Pubblicato il 6 Maggio 2026
L’inchiesta e i provvedimenti
Accuse gravi hanno portato all’arresto di Matteo Bonacina, 41enne arciere della nazionale paralimpica, finito ai domiciliari nell’ambito di un’indagine della Procura di Roma e della polizia postale.
Secondo gli investigatori, l’uomo sarebbe coinvolto in numerosi episodi di molestie, stalking e violenza sessuale avvenuti tra il 2019 e il 2024.
Gli episodi alle Paralimpiadi di Parigi
Tra i fatti più recenti figurano quelli legati alle Paralimpiadi di Parigi 2024, dove l’atleta avrebbe avuto comportamenti inappropriati nei confronti di alcune colleghe. In un caso, avrebbe chiesto un indumento intimo come portafortuna, mentre in un altro episodio una giovane atleta ha denunciato un’aggressione avvenuta in una stanza d’albergo.

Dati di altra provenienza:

(** * Omnichannel chat widget: lifecycle guards and CSAT scoring

    A shallow embedding of the conversation lifecycle guards
    (raceConditionPrevention.spec.ts, ConfirmationPaneStateful.tsx) and of
    the CSAT scoring service (SentimentAnalysisService.ts), with the
    properties the specification states about them. *)

From Stdlib Require Import Bool List ZArith Lia.
From Stdlib Require Import Ascii String.
From Stdlib Require Import Floats.
From Stdlib Require Import DecimalString DecimalNat.
Import ListNotations.

Set Implicit Arguments.

(* ================================================================== *)
(** * JavaScript values used by the sources *)
(* ================================================================== *)

Module JS.

(** [undefined] is [None].  [o ?. f] is the optional chain [o?.f] for a
    field that is always present on a defined object, [o ?.? f] the chain
    for a field that may itself be undefined. *)
Definition chain {A B : Type} (o : option A) (f : A -> B) : option B :=
  match o with
  | Some a => Some (f a)
  | None => None
  end.

Definition chain_opt {A B : Type} (o : option A) (f : A -> option B) : option B :=
  match o with
  | Some a => f a
  | None => None
  end.

(** ToBoolean on a boolean that may be undefined. *)
Definition truthy (o : option bool) : bool :=
  match o with
  | Some b => b
  | None => false
  end.

(** ToBoolean on a string that may be undefined: the empty string is falsy. *)
Definition truthy_string (o : option string) : bool :=
  match o with
  | Some EmptyString => false
  | Some (String _ _) => true
  | None => false
  end.

(** [a === b] where the left side may be undefined and the right side is a
    defined constant. *)
Definition strict_eq {A : Type} (eqb : A -> A -> bool) (o : option A) (c : A) : bool :=
  match o with
  | Some a => eqb a c
  | None => false
  end.

(** ** Strings

    A string is a sequence of code units; the model keeps the code units
    below 256, one [ascii] each, so [String.length] is the [length]
    property. *)

Definition newline : string := String (ascii_of_nat 10) EmptyString.

(** String.prototype.includes: [sub] occurs somewhere in [s]. *)
Fixpoint includes (s sub : string) : bool :=
  prefix sub s
  || match s with
     | EmptyString => false
     | String _ rest => includes rest sub
     end.

(** Optional call [o?.includes(sub)], then ToBoolean. *)
Definition includes_opt (o : option string) (sub : string) : bool :=
  match o with
  | Some s => includes s sub
  | None => false
  end.

(** White space and line terminators among the code units below 256:
    TAB, LF, VT, FF, CR, SP and NBSP. *)
Definition isWhiteSpace (c : ascii) : bool :=
  let n := nat_of_ascii c in
  ((9 <=? n) && (n <=? 13) || (n =? 32) || (n =? 160))%nat.

Fixpoint trimStart (s : string) : string :=
  match s with
  | EmptyString => EmptyString
  | String c rest => if isWhiteSpace c then trimStart rest else s
  end.

Definition reverse (s : string) : string :=
  string_of_list_ascii (rev (list_ascii_of_string s)).

Definition trim (s : string) : string :=
  reverse (trimStart (reverse (trimStart s))).

(** [/^[1-5]$/.test(s)]: without the multiline flag the anchors are the two
    ends of the input, so the input is one code unit between '1' and '5'. *)
Definition test_digit_1_5 (s : string) : bool :=
  match s with
  | String c EmptyString =>
      let n := nat_of_ascii c in ((49 <=? n) && (n <=? 53))%nat
  | _ => false
  end.

(** ** parseInt

    [parseInt(s)] with no radix: leading white space is skipped, a sign is
    read, a [0x]/[0X] prefix selects radix 16, and the longest run of
    digits of the radix is the value; no digit at all gives NaN.  The
    result is NaN ([None]) or an integer.  (Past 2^53 the Number is the
    rounded integer, which compares with 1 and 5 as the integer does; -0
    compares as 0.) *)
Definition digitValue (c : ascii) : option Z :=
  let n := nat_of_ascii c in
  if ((48 <=? n) && (n <=? 57))%nat then Some (Z.of_nat (n - 48))
  else if ((97 <=? n) && (n <=? 122))%nat then Some (Z.of_nat (n - 97 + 10))
  else if ((65 <=? n) && (n <=? 90))%nat then Some (Z.of_nat (n - 65 + 10))
  else None.

Fixpoint parseDigits (R : Z) (s : string) (acc : option Z) : option Z :=
  match s with
  | EmptyString => acc
  | String c rest =>
      match digitValue c with
      | Some d =>
          if (d <? R)%Z
          then parseDigits R rest
                 (Some (match acc with Some a => a * R + d | None => d end)%Z)
          else acc
      | None => acc
      end
  end.

Definition parseInt (input : string) : option Z :=
  let trimmed := trimStart input in
  let '(sign, unsigned) :=
    match trimmed with
    | String "-"%char rest => ((-1)%Z, rest)
    | String "+"%char rest => (1%Z, rest)
    | _ => (1%Z, trimmed)
    end in
  let '(R, digits) :=
    match unsigned with
    | String "0"%char (String "x"%char rest)
    | String "0"%char (String "X"%char rest) => (16%Z, rest)
    | _ => (10%Z, unsigned)
    end in
  match parseDigits R digits None with
  | Some mathInt => Some (sign * mathInt)%Z
  | None => None
  end.

(** [isNaN], [<] and [>] on the result of [parseInt]; a comparison with NaN
    is false. *)
Definition isNaN (x : option Z) : bool :=
  match x with None => true | Some _ => false end.

Definition lt (x : option Z) (c : Z) : bool :=
  match x with None => false | Some n => (n <? c)%Z end.

Definition gt (x : option Z) (c : Z) : bool :=
  match x with None => false | Some n => (c <? n)%Z end.

(** ** Numbers

    A Number is an IEEE 754 binary64 value, which is what [float] is. *)

(** The Number nearest to an integer. *)
Definition Number (z : Z) : float :=
  SF2Prim (binary_normalize prec emax z 0 false).

Definition isPositiveZero (x : float) : bool := is_zero x && negb (get_sign x).
Definition isNegativeZero (x : float) : bool := is_zero x && get_sign x.

(** Math.max: NaN if any argument is NaN; otherwise start from -Infinity
    and keep the larger, with +0 larger than -0. *)
Definition Math_max (args : list float) : float :=
  if existsb is_nan args then nan
  else fold_left
         (fun highest number =>
            if isPositiveZero number && isNegativeZero highest then number
            else if (highest <? number)%float then number
            else highest)
         args neg_infinity.

(** Math.min, symmetrically from +Infinity, with -0 smaller than +0. *)
Definition Math_min (args : list float) : float :=
  if existsb is_nan args then nan
  else fold_left
         (fun lowest number =>
            if isNegativeZero number && isPositiveZero lowest then number
            else if (number <? lowest)%float then number
            else lowest)
         args infinity.

(** Math.round: the nearest integral Number, a tie going towards
    +Infinity; NaN, the infinities, the zeros and integral Numbers are
    returned as they are, and a result of zero keeps the sign of the
    argument. *)
Definition Math_round (x : float) : float :=
  match Prim2SF x with
  | S754_finite s m e =>
      if (0 <=? e)%Z then x
      else
        let k := (- e)%Z in
        let twice := ((if s then Z.neg m else Z.pos m) * 2)%Z in
        let r := ((twice + 2 ^ k) / 2 ^ (k + 1))%Z in
        if (r =? 0)%Z then (if s then neg_zero else zero) else Number r
  | _ => x
  end.

End JS.

Declare Scope js_scope.
Delimit Scope js_scope with js.
Notation "o ?. f" := (JS.chain o f) (at level 25, left associativity) : js_scope.
Notation "o ?.? f" := (JS.chain_opt o f) (at level 25, left associativity) : js_scope.

(* ================================================================== *)
(** * Shared application state *)
(* ================================================================== *)

(** Modelled from the spec: the enum declared in
    contexts/common/ConversationState is imported by the sources but its
    declaration is not among them.  The members the sources name are listed;
    [Other] stands for the members the specification leaves unspecified. *)
Module ConversationState.
Inductive t : Type :=
  | Loading | Active | InActive | Closed | Postchat | PostchatLoading | Error
  | Other (tag : nat).

Definition eqb (a b : t) : bool :=
  match a, b with
  | Loading, Loading | Active, Active | InActive, InActive
  | Closed, Closed | Postchat, Postchat
  | PostchatLoading, PostchatLoading | Error, Error => true
  | Other m, Other n => Nat.eqb m n
  | _, _ => false
  end.
End ConversationState.

(** Modelled from the spec: [ConversationEndEntity] of common/Constants,
    whose declaration is not among the sources. *)
Module ConversationEndEntity.
Inductive t : Type :=
  | NotSet | Customer | Agent
  | System (tag : nat).

Definition eqb (a b : t) : bool :=
  match a, b with
  | NotSet, NotSet | Customer, Customer | Agent, Agent => true
  | System m, System n => Nat.eqb m n
  | _, _ => false
  end.
End ConversationEndEntity.

(** Modelled from the spec: [ConfirmationState] of common/Constants. *)
Module ConfirmationState.
Inductive t : Type := NotSet | Ok | Cancel.

Definition eqb (a b : t) : bool :=
  match a, b with
  | NotSet, NotSet | Ok, Ok | Cancel, Cancel => true
  | _, _ => false
  end.
End ConfirmationState.

(** The three slices of the widget context that the guards read. *)
Record IAppStates : Type := {
  conversationState : ConversationState.t;
  conversationEndedBy : ConversationEndEntity.t;
  startChatFailed : bool;
  isMinimized : bool;
  previousElementIdOnFocusBeforeModalOpen : option string
}.

Record IDomainStates : Type := {
  confirmationState : ConfirmationState.t
}.

Record IUiStates : Type := {
  showConfirmationPane : bool
}.

Record ILiveChatWidgetContext : Type := {
  appStates : option IAppStates;
  domainStates : option IDomainStates;
  uiStates : option IUiStates
}.

(* ================================================================== *)
(** * Conversation lifecycle guards *)
(* ================================================================== *)

Module Guard.
Import JS.
Local Open Scope js_scope.
Local Open Scope bool_scope.

(** raceConditionPrevention.spec.ts, lines 17-21:
    [inMemState?.appStates?.conversationEndedBy !== ConversationEndEntity.NotSet ||
     inMemState?.appStates?.conversationState === ConversationState.PostchatLoading ||
     inMemState?.appStates?.conversationState === ConversationState.Postchat ||
     (!isPersistent && inMemState?.appStates?.conversationState === ConversationState.InActive)] *)
Definition shouldPreventStartChat
    (inMemState : option ILiveChatWidgetContext) (isPersistent : bool) : bool :=
  negb (strict_eq ConversationEndEntity.eqb
          (inMemState ?.? appStates ?. conversationEndedBy)
          ConversationEndEntity.NotSet)
  || strict_eq ConversationState.eqb
       (inMemState ?.? appStates ?. conversationState)
       ConversationState.PostchatLoading
  || strict_eq ConversationState.eqb
       (inMemState ?.? appStates ?. conversationState)
       ConversationState.Postchat
  || (negb isPersistent
      && strict_eq ConversationState.eqb
           (inMemState ?.? appStates ?. conversationState)
           ConversationState.InActive).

Secondo il racconto della vittima, l’uomo si sarebbe introdotto nella camera mentre lei era appena uscita dalla doccia, tentando un contatto fisico non consensuale. La ragazza sarebbe riuscita a liberarsi e a farlo allontanare.
Le altre denunce
L’indagine copre un arco temporale di cinque anni e comprende diversi episodi. Già nel 2021 sarebbero stati inviati messaggi espliciti e fotografie intime non richieste, mentre nel 2023 un’allenatrice avrebbe denunciato un palpeggiamento durante una trasferta.
Altre testimonianze parlano di comportamenti molesti ripetuti anche in presenza di altri membri della squadra, coinvolgendo più atlete.
Il ruolo delle prove digitali
Elemento centrale dell’inchiesta è il materiale informatico raccolto dalla polizia postale: chat, messaggi e immagini inviate alle vittime senza consenso. In un caso, una giovane atleta sarebbe stata oggetto di contatti insistenti e contenuti espliciti, mentre un altro episodio riguarderebbe anche una minorenne destinataria di messaggi a sfondo sessuale.
Un quadro investigativo ampio
Secondo quanto ricostruito dagli inquirenti, i comportamenti contestati sarebbero reiterati nel tempo e legati all’ambiente sportivo, tra allenamenti, convocazioni e competizioni. Le presunte vittime sarebbero almeno cinque atlete e un’allenatrice.